I’ll explain further….
The ongoing ultra-low-rate environment generally has prompted stronger interest in precious metals as perceived safe-haven assets on the part of savers concerned that central bank low-rate initiatives would significantly weaken the dollar. But chronically low rates also have benefitted precious metals by greatly mitigating the opportunity cost of owning metals. Physical gold and silver don’t pay interest and that sometimes can harm interest in metals under more historically normal rate conditions. But that’s not seen as a disadvantage by savers in environments when interest-bearing vehicles – such as certificates of deposit and bonds – pay so little that real rates are actually negative when one accounts for inflation.
So record low rates maintained for an extended period energize interest in metals as potential safe havens, and further energize that interest because enthusiasm for interest-bearing assets is greatly reduced. Now there’s serious talk of doubling the capital gains tax on America’s biggest earners. If that comes to pass – and even if it merely looks as though it will come to pass – the wind could disappear from the sails of equities. Ultimately, then, persistently low rates and a possible mammoth increase in the capital gains tax could make interest-bearing assets and equities less interesting to savers. Combine that with the separate energy that tends to naturally accumulate to metals on the basis of low rates, big spending and – now – inflationary signs, and it’s possible the broad public interest in gold and silver could climb even higher.
The Kitco News article referenced earlier features a simple but telling assessment by Kevin Grady of Phoenix Futures and Options LLC of the potential for an even more improved metals climate if a capital gains tax increase ultimately levels markets. “Money goes where it is treated best,” Grady said. “Right now, people are chasing yields. They want to find the higher yield.”
In other words, if gold and silver see organic strength on the back of low rates, profligate spending and a spike in inflation…and also see additional strength by virtue of the fact low rates and rocky financial markets are blunting interest in bonds, CDs and equities…then it’s difficult to imagine how the environment for precious metals could become any more ideal.
Metals Resume Surge After Slow 2021 Start
Amid the broadly positive metals climate, gold and silver experienced a slow start to 2021, trending slightly downward from January through April. May, however, was a different story as recent good news for gold and silver in the form of a Fed recommitment to low rates, expectations of bigger Biden spending, signs inflation could be returning and the possibility America’s biggest earners could see their capital gains tax rate double seems to have reenergized the metals. Last month, gold climbed nearly 8% while silver rose roughly 8.5%. More broadly, over the last 2 ½ years, gold has appreciated 56% and silver has climbed 96%.

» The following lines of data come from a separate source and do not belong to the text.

(** * A fluent HTTP request builder with bounded retry (package [utils])

    Shallow embedding of [http_client.go]: the builder types [Client] and
    [Rest], their chainable setters, and the recursive [send] loop.

    Conventions of the embedding.
    - Go pointers and maps are references into an explicit heap, so that
      "returns the same instance", nil maps and aliased maps are visible.
    - A run-time panic is a result of its own ([Panic]), never an error
      value.
    - Slices are identified with their contents: a nil slice and an empty
      one are both the empty list (the code only ranges over slices and
      appends to them).
    - Go's [int] and [time.Duration] are [Z]; the only arithmetic the code
      does on them is [attempts - 1] under the guard [attempts > 0], which
      cannot wrap.
    - The standard library ([net/url], [net/http], [io/ioutil], [time]) is
      not part of the repository.  What the code relies on is modelled from
      the library's documented behaviour ([url.Values], [Values.Encode],
      [QueryEscape], [http.NewRequest], map semantics); what depends on the
      outside world (URL parsing, the network round trip) is a parameter,
      the class [World]. *)

From Stdlib Require Import ZArith Ascii String.
From Stdlib.Strings Require Byte.
From stdpp Require Import gmap strings list fin_maps sorting pretty.
From Equations Require Import Equations.
(** * WSI preprocessing: tile extraction and quality pipeline

    A shallow embedding of [SlidePreprocessing.py] and
    [TileQualityFilters.py], and the properties of the tile pipeline
    (tile sizing, tiling, stain normalisation, blur filter, per-slide
    orchestration) stated over it. *)

From Stdlib Require Import ZArith Lia Bool List Ascii String.
From Stdlib Require Import Floats.PrimFloat Floats.SpecFloat Floats.FloatOps.
From Stdlib Require Import Numbers.Cyclic.Int63.Uint63.
From stdpp Require Import base gmap strings pretty list fin_maps.

#[local] Set Warnings "-inexact-float".

Local Open Scope Z_scope.

(* ===================================================================== *)
(** ** Python values: exceptions and call outcomes *)
(* ===================================================================== *)

(** The exceptions the modelled code can meet.  [Exception] stands for
    whatever an external collaborator (slide reader, mask, image library,
    encoder) raises; its argument is the message. *)
Inductive exn :=
| ZeroDivisionError
| OverflowError
| ValueError (msg : string)
| FileNotFoundError (path : string)
| ParserError (path : string)
| AttributeError (msg : string)
| UnidentifiedImageError (path : string)
| Exception (msg : string).

(** A call either returns a value or raises. *)
Inductive Outcome (A : Type) :=
| Returned (a : A)
| Raised (e : exn).
Arguments Returned {A} a.
Arguments Raised {A} e.

Definition obind {A B} (o : Outcome A) (k : A -> Outcome B) : Outcome B :=
  match o with
  | Returned a => k a
  | Raised e => Raised e
  end.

We can’t know for sure where precious metals will go next. But there seems a distinct possibility the overall environment for gold and silver will improve additionally from here. And part of that improvement could well come in the form of an onerous increase in the capital gains tax rate that troubles financial markets and, in turn, further ignites both metals’ perceived safe-haven property as well as its potential as a growth asset.